El ejercicio se desarrolló en la base aérea de Hsinchu, ciudad que alberga las sedes de importantes compañías tecnológicas -entre ellas TSMC, líder mundial en la fabricación de chips avanzados-, y contó con la participación de los Mirage 2000, unos cazas polivalentes de fabricación francesa que constituyen la primera línea de defensa del espacio aéreo del norte de la isla.
Las tropas recrearon distintos escenarios de combate, como la carga de armamento en las aeronaves, la reparación de emergencia de las pistas y calles de rodaje de la base y la puesta a punto de los aparatos para un despegue inmediato.
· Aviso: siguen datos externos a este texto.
(** C3: in the lines written for the rows of one model, the atom lines
    of two consecutive rows have between them the [TER] line of the
    first row exactly when the chains of the two differ and the first is
    an [ATOM] record, and nothing otherwise; there is no [TER] line
    anywhere else.  The [TER] line holds, in the columns of the atom
    lines, the serial number of that row plus one, its residue name, its
    chain, its residue number and its insertion code.  Three [ATOM] rows
    with chains A, A, B give one [TER] line, between the second and the
    third.  In a table of several model blocks every block is written
    this way. *)
Theorem C3_ter_records :
  (forall rows m i p a,
     Forall (fun r => a_model r = m) rows -> Forall atom_or_hetatm rows ->
     rows !! i = Some p -> rows !! S i = Some a ->
     let out := written (fst (tofile (table_of_rows rows))) in
     (exists front back,
        out = front ++ atom_line p ::
              (if negb (eqb (a_chain p) (a_chain a)) && eqb (a_record p) ATOM
               then [ter_line p] else []) ++ atom_line a :: back /\
        length (List.filter is_atom_line front) = i) /\
     count_tag TER out = chain_ends rows) /\
  (forall p,
     -9999 <= a_id p + 1 <= 99999 -> (length (a_resn p) <= 3)%nat ->
     length (a_chain p) = 1%nat -> -999 <= a_resi p <= 9999 ->
     length (a_i p) = 1%nat ->
     let t := ter_line p in
     slice 0 6 t = TER /\
     slice 6 11 t = int_field 5 (a_id p + 1) /\
     py_int (slice 6 11 t) = Ok (a_id p + 1) /\
     slice 17 20 t = a_resn p ++ spaces (3 - length (a_resn p)) /\
     slice 21 22 t = a_chain p /\
     slice 22 26 t = int_field 4 (a_resi p) /\
     py_int (slice 22 26 t) = Ok (a_resi p) /\
     slice 26 27 t = a_i p /\
     length t = 81%nat) /\
  (forall a1 a2 a3,
     a_chain a1 = lit "A" -> a_chain a2 = lit "A" -> a_chain a3 = lit "B" ->
     a_record a1 = ATOM -> a_record a2 = ATOM -> a_record a3 = ATOM ->
     a_model a2 = a_model a1 -> a_model a3 = a_model a1 ->
     let out := written (fst (tofile (table_of_rows [a1; a2; a3]))) in
     out = [atom_line a1; atom_line a2;
            TER_LINE (a_id a2 + 1) (a_resn a2) (a_chain a2) (a_resi a2) (a_i a2);
            atom_line a3; END_LINE] /\
     count_tag TER out = 1%nat) /\
  (forall s blocks ms,
     model_blocks s blocks ms -> blocks <> [] ->
     tofile (table_of_rows (concat blocks)) =
     ({| written :=
           blocks_lines (Z.of_nat (length blocks)) 0 blocks ++ [END_LINE];
         out_closed := true |}, Ok tt)).
Proof.
  split; [|split; [exact ter_line_columns | split; [|exact tofile_blocks]]].
  - intros rows m i p a Hm Hall Hp Ha out.
    assert (Hne : rows <> []) by (intros ->; discriminate).
    unfold out. rewrite (tofile_one_model rows m Hne Hm). cbn [fst written].
    split.
    + destruct (block_lines_between rows None i p a Hall Hp Ha)
        as (front & back & Heq & Hlen).
      exists front, (back ++ [END_LINE]). split; [|exact Hlen].
      rewrite Heq. unfold ter_due.
      rewrite <- !app_assoc. cbn [app]. rewrite <- !app_assoc. reflexivity.
    + rewrite count_tag_app, (count_ter_block rows None Hall).
      change (count_tag TER [END_LINE]) with 0%nat. lia.
  - intros a1 a2 a3 Hc1 Hc2 Hc3 Hr1 Hr2 Hr3 Hm2 Hm3 out.
    assert (Hout : out = [atom_line a1; atom_line a2; ter_line a2;
                          atom_line a3; END_LINE]).
    { unfold out. rewrite (tofile_one_model [a1; a2; a3] (a_model a1)).
      - cbn [fst written block_lines]. unfold ter_due.
        rewrite Hc1, Hc2, Hc3, Hr2. reflexivity.
      - discriminate.
      - repeat constructor; assumption. }
    split; [exact Hout|]. rewrite Hout.
    change [atom_line a1; atom_line a2; ter_line a2; atom_line a3; END_LINE]
      with ([atom_line a1] ++ [atom_line a2] ++ [ter_line a2] ++
            [atom_line a3] ++ [END_LINE]).
    rewrite !count_tag_app. unfold count_tag. simpl.
    rewrite !atom_line_tag by (left; assumption).
    rewrite Hr1, Hr2, Hr3. reflexivity.
Qed.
Según fuentes militares, las pistas y calles de rodaje de los aeródromos militares serían un “objetivo prioritario” de Pekín en caso de ataque, de ahí que su reparación temprana resulte esencial para garantizar el despegue, el aterrizaje y la entrada en combate de los cazas taiwaneses.
Lea más: Taiwán inicia maniobras militares anuales bajo creciente presión marítima de China
Para el ejercicio, los Mirage 2000 se mostraron con su configuración estándar de defensa aérea, armados con misiles Magic y Mica, indicaron las mismas fuentes.
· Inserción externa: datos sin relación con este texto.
(** The guard [OpaqueNormalizedPrivilegeUnavailable] never fires: for
    validated positions that agree on owner and executability per key, every
    descriptor, and every read-only demotion of it, is provided by one of the
    positions. *)
Theorem normalized_privilege_available `{Runtime} `{CoreConfig} accounts fixed_keys descriptors :
  consistent_infos accounts ->
  validate_opaque_capabilities accounts fixed_keys = Ok descriptors ->
  forall d d', d ∈ descriptors -> demotes d d' ->
  exists info, normalized_info accounts d' = Ok info /\ info ∈ accounts /\
    ai_key info = cd_key d' /\ (cd_is_writable d' = true -> ai_is_writable info = true).
Proof.
  intros Hc (_ & _ & ->)%validate_opaque_capabilities_Ok d d' Hd Hdem.
  apply list_elem_of_In, in_map_iff in Hd as (a & <- & Ha%list_elem_of_In).
  destruct (normalized_info_available accounts a d' Hc Ha Hdem) as (info & Hn & Hin & Hp).
  exists info. split; [done|]. split; [done|]. unfold provides, key_eqb in Hp. to_prop.
  split; [done|]. intros Hw. rewrite Hw in *. simpl in *. intuition discriminate.
Qed.

(** A shared key in a writable and a read-only position. *)
Section Example.
#[local] Instance example_runtime : Runtime := reference_runtime no_callee.
#[local] Instance example_config : CoreConfig := routed_config.

Definition shared_positions : list AccountInfo :=
  [test_account (test_key 20) engine_k false false false;
   test_account (test_key 20) engine_k false true false].

Lemma normalized_privilege_available_witness :
  let d := opaque_descriptor shared_positions (test_account (test_key 20) engine_k false false false) in
  exists info, normalized_info shared_positions d = Ok info /\ info ∈ shared_positions /\
    ai_key info = test_key 20 /\ (cd_is_writable d = true -> ai_is_writable info = true).
Proof.
  intros d. apply (normalized_privilege_available shared_positions [] 
    (map (opaque_descriptor shared_positions) shared_positions)) with (d := d).
  - intros a b Ha Hb _. unfold shared_positions in *. set_solver.
  - vm_compute. reflexivity.
  - apply list_elem_of_here.
  - unfold demotes. auto.
Defined.
End Example.

(** ** Payload fields *)

Lemma validate_payload_fields_Ok count len payload u :
  validate_payload_fields count len payload = Ok u <->
  count <= 8 /\ len <= 128 /\ Forall (fun b => b = 0) (drop (Z.to_nat len) payload).
Proof.
  unfold validate_payload_fields, validate_opaque_account_count.
  change (Z.of_nat MAX_OPAQUE_ACCOUNTS) with 8.
  change (Z.of_nat MAX_OPAQUE_PAYLOAD_LEN) with 128. destruct u.
  destruct (Z.ltb_spec 8 count); simpl; [split; [discriminate|lia]|].
  destruct (Z.ltb_spec 128 len); simpl; [split; [discriminate|lia]|].
  destruct (existsb _ _) eqn:E.
  - split; [discriminate|]. intros (_ & _ & Hf). apply existsb_exists in E as (b & Hb & Hnb).
    rewrite Forall_forall in Hf. apply list_elem_of_In, Hf in Hb. subst. discriminate.
  - split; [|done]. intros _. split; [lia|]. split; [lia|]. apply Forall_forall. intros b Hb.
    destruct (Z.eqb_spec b 0) as [|Hne]; [done|]. rewrite <- not_true_iff_false in E. destruct E.
    apply existsb_exists. exists b. rewrite <- list_elem_of_In.
    by rewrite (proj2 (Z.eqb_neq b 0) Hne).
Qed.

(** What [EngineRequest::new] stores passes the validation and gives the
    payload back. *)
Lemma canonical_payload_Ok payload len padded :
  canonical_payload payload = Ok (len, padded) ->
  len = Z.of_nat (length payload) /\ (length payload <= MAX_OPAQUE_PAYLOAD_LEN)%nat /\
  length padded = MAX_OPAQUE_PAYLOAD_LEN /\ take (Z.to_nat len) padded = payload /\
  Forall (fun b => b = 0) (drop (Z.to_nat len) padded) /\
  (Forall is_u8 payload -> Forall is_u8 padded).
Proof.
  unfold canonical_payload. destruct (Nat.ltb_spec MAX_OPAQUE_PAYLOAD_LEN (length payload));
    [discriminate|]. intros [= <- <-].
  rewrite Nat2Z.id, take_app_length, drop_app_length, length_app, length_replicate.
  split_and!; try done; try lia.
  - apply Forall_replicate. done.
  - intros Hp. apply Forall_app_2; [done|]. apply Forall_replicate. unfold in_width. lia.
Qed.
Estos cazas franceses son precisamente los que Taiwán despega de urgencia de forma habitual para interceptar e identificar a las aeronaves del Ejército Popular de Liberación (EPL, Ejército chino) que se aproximan a la línea media del estrecho, una labor que se ha intensificado en los últimos años ante la creciente presión militar de Pekín.
Lea más: Taiwán ensaya evacuación de su presidente a un puesto de mando protegido en caso de guerra
Este simulacro forma parte de las maniobras Han Kuang, unos ejercicios a gran escala destinados a verificar el estado de preparación de las tropas isleñas frente a un eventual intento de invasión por parte de China, que reclama la isla como propia y no descarta el uso de la fuerza para hacerse con su control.
Durante estas maniobras, que se extenderán hasta el 14 de agosto, las Fuerzas Armadas recrearán una amplia variedad de situaciones bélicas, entre las que destacan las operaciones de contrabloqueo marítimo, la dispersión de las líneas de producción de armas en tiempo de guerra y la protección de infraestructuras críticas.